When his mother encourages him to change his name from Usama as part of his new citizenship, Alshaibi – who can be quite humorous – says, “At least now people know how to pronounce it.” In response to being called a “camel jockey,” he juxtaposes the slur with a photo of him riding a camel in Iraq and remarks, “That sounds like it could be fun!” Alshaibi took the shot from his film “Nice Bombs” (2006), the story of his reunion with his family, including his father, who had returned to Iraq after he and Alshaibi’s mother divorced.
In “American Arab,” Alshaibi leads the viewer down a number of narrative paths, both joyful and sorrowful. The film begins with an emotional family visit to the grave of the director’s younger brother, Samer, who died of a heroin overdose at the age of 28. His mother tearfully asserts that this would not have happened in Iraq, and that it would have been less painful to lose her son in a war.

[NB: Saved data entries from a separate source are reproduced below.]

(** X17.  Every header that is not empty and does not split at its spaces
    into exactly [Bearer] and one more part is answered 401 with the
    invalid-format reason, whatever the verifier and the store: a
    lower-case scheme, a doubled space and a second token all end here. *)
Theorem authenticate_invalid_format
    (verifyToken : string -> option Jwt.Decoded) (prisma : Prisma)
    (req : Request) (h : string) :
  authorization req = Some h ->
  h <> EmptyString ->
  (forall token, split " " h <> ["Bearer"; token]) ->
  authenticate verifyToken prisma req = reject 401 MSG_INVALID_FORMAT.
Proof.
  intros Hh Hne Hshape. rewrite authenticate_paths, Hh.
  assert (Ht : truthy_string h = true)
    by (destruct h; [contradiction | reflexivity]).
  rewrite Ht.
  destruct (split " " h) as [| scheme [| token [| extra rest]]];
    try reflexivity.
  destruct (String.eqb_spec scheme "Bearer") as [-> | _]; [| reflexivity].
  now specialize (Hshape token).
Qed.

Lemma authenticate_invalid_format_witness :
  authenticate two_tokens sample_store (bearer_request "bearer t1")
  = reject 401 MSG_INVALID_FORMAT
  /\ authenticate two_tokens sample_store (bearer_request "Bearer  t1")
     = reject 401 MSG_INVALID_FORMAT
  /\ authenticate two_tokens sample_store (bearer_request "Bearer t1 t5")
     = reject 401 MSG_INVALID_FORMAT.
Proof.
  split; [| split].
  - apply (authenticate_invalid_format two_tokens sample_store
             (bearer_request "bearer t1") "bearer t1");
      [reflexivity | discriminate | intros token; discriminate].
  - apply (authenticate_invalid_format two_tokens sample_store
             (bearer_request "Bearer  t1") "Bearer  t1");
      [reflexivity | discriminate | intros token; discriminate].
  - apply (authenticate_invalid_format two_tokens sample_store
             (bearer_request "Bearer t1 t5") "Bearer t1 t5");
      [reflexivity | discriminate | intros token; discriminate].
Defined.

(** X18.  Whenever [authenticate] answers instead of handing on, the
    answer has [success: false] and status 401, except for the
    pending-approval answer, which is the only 403. *)
Theorem authenticate_answers (verifyToken : string -> option Jwt.Decoded)
    (prisma : Prisma) (req : Request) (res : Response) :
  authenticate verifyToken prisma req = Respond res ->
  success res = false
  /\ (status res = 401
      \/ (status res = 403 /\ message res = MSG_PENDING_APPROVAL)).
Proof.
  rewrite authenticate_paths.
  repeat match goal with
         | |- context [match ?x with _ => _ end] => destruct x
         end;
    intros [= <-]; cbn [success status message]; auto.
Qed.

Lemma authenticate_answers_witness :
  success (mkResponse 403 false MSG_PENDING_APPROVAL) = false
  /\ (status (mkResponse 403 false MSG_PENDING_APPROVAL) = 401
      \/ (status (mkResponse 403 false MSG_PENDING_APPROVAL) = 403
          /\ message (mkResponse 403 false MSG_PENDING_APPROVAL)
             = MSG_PENDING_APPROVAL)).
Proof.
  apply (authenticate_answers sample_verifyToken sample_store
           sample_request).
  reflexivity.
Defined.

(** ** Optional and token-only identity resolution *)

(** X19.  [optionalAuth] never answers: it hands the request on, with the
    claims of the token attached when the header has the two parts
    [Bearer <token>] and the token verifies, and untouched in every other
    case.  It does not read the store, so approval is not checked. *)
Theorem optionalAuth_cases (verifyToken : string -> option Jwt.Decoded)
    (req : Request) :
  (exists h token decoded,
     authorization req = Some h
     /\ split " " h = ["Bearer"; token]
     /\ verifyToken token = Some decoded
     /\ optionalAuth verifyToken req
        = Next (set_user req (identity_of_claims decoded)))
  \/ ((forall h token,
         authorization req = Some h ->
         split " " h = ["Bearer"; token] ->
         verifyToken token = None)
      /\ optionalAuth verifyToken req = Next req).
Proof.
  unfold optionalAuth, identity_of_claims.
  destruct (authorization req) as [h |];
    [| right; split; [discriminate | reflexivity]].
  destruct (truthy_string h) eqn:Ht; cbn [negb].
  - destruct (split " " h) as [| scheme [| token [| extra rest]]] eqn:Hs;
      try (right; split; [intros h' t [= <-]; rewrite Hs; discriminate
                          | reflexivity]).
    destruct (String.eqb_spec scheme "Bearer") as [-> | Hne].
    + destruct (verifyToken token) as [decoded |] eqn:Hv.
      * left. exists h, token, decoded. auto.
      * right. split; [| reflexivity].
        intros h' t [= <-]. rewrite Hs. now intros [= <-].
    + right. split; [| reflexivity].
      intros h' t [= <-]. rewrite Hs. intros [= He _]. congruence.
  - right. split; [| reflexivity].
    intros h' t [= <-]. destruct h; [discriminate | discriminate Ht].
Qed.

Later in the film, Alshaibi connects with a family of recent Iraqi immigrants, particularly the young Wed, who bravely recounts the “bad things” about her life in a war zone – and then he admits that one of the most terrifying moments of his own life occurred when a bomb came close to destroying his grammar school shortly before his family left Iraq.
“American Arab” also incorporates and juxtaposes the stories of Amal Abusumayah and Marwan Kamel. In 2009, Abusumayah, an observant young American-born Muslim, not only confronted but sued a woman who ripped off her hijab in a suburban Chicago grocery store. A different kind of rebel – Kamel, an Iraqi-Polish punk musician associated with “taqwacore,” attempts to infuse both the Muslim/Arab identity and a musical genre with fresh meaning.

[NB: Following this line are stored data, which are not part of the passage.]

(** X11: [get_temperature] rejects a thermometer index outside [0,3] with
    ValueError before any call on the transport; for an index in [0,3] it
    clears the enqueued reports, writes the frame 0x11, index, zeros, reads
    one response and returns bytes 1-2 of it, as a big-endian number,
    divided by 100. *)
Theorem get_temperature_decodes :
  forall index w,
    (index < 0 \/ index > 3 -> rejected (get_temperature index w) w)
    /\ (0 <= index <= 3 ->
        let frame := padded [0x11; index] in
        let report :=
          take _READ_LENGTH
               (respond w (Write frame :: ClearEnqueuedReports :: calls w)) in
        get_temperature index w
        = (Ok (truediv (from_bytes (slice report 1 3)) 100),
           after (ClearEnqueuedReports :: exchange frame) [] 1 w)).
Proof.
  intros index w. split.
  - intros Hbad. unfold get_temperature. reject.
  - intros Hi frame report. apply from_start. unfold get_temperature.
    run_checks. steps. reflexivity.
Qed.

The film’s unexpected climax and denouement occur after Alshaibi and his wife, Kirstie, leave Chicago to settle in a seemingly idyllic small Iowa town, intent on having a child after Kirstie has suffered a miscarriage. The final scenes of “American Arab” encompass chilling violence, anguished self-examination, redemption, and renewed hope.
“American Arab does not attempt to provide a definitive statement about the Arab experience in America. That might make a fine documentary some day — and Alshaibi would be excellent at making it — but here he is more of the inquisitive artist, seeking some kind of answer to questions that seem to keep shifting with each major life event, from the death of his brother to a brutal hate crime assault in 2011 to the birth of his beautiful daughter, Muneera.”-By Mike Everlet Read more
American Arab is playing Sunday, April 6 at the Chicago Underground Film Festival and I’m in town promoting the film and getting ready for our big premiere. The film has been featured in the Chicago Reader, The Chicago Sun Time and the Chicago Tribune. Here are some links and quotes.
“It’s our responsibility to change the visual landscape. The people who are making these Hollywood films have a cartoonish conception of what a Puerto Rican is and what an Arab is. They put the simplest two-dimensional character on the screen, another movie copies it, and they become cookie cutters. We have to beat that down and mock it for what it is. Like, can you imagine if someone did blackface now? They would be laughed at. But at one point that was an acceptable form of entertainment. Hollywood uses brown-face now—Mexicans and Latin Americans are consistently used to play Arabs in Hollywood. Our responsibility is to get in there, talk about this stuff, and change what beauty is—and change what a leading character can be. What it means to be American needs to be reexamined.”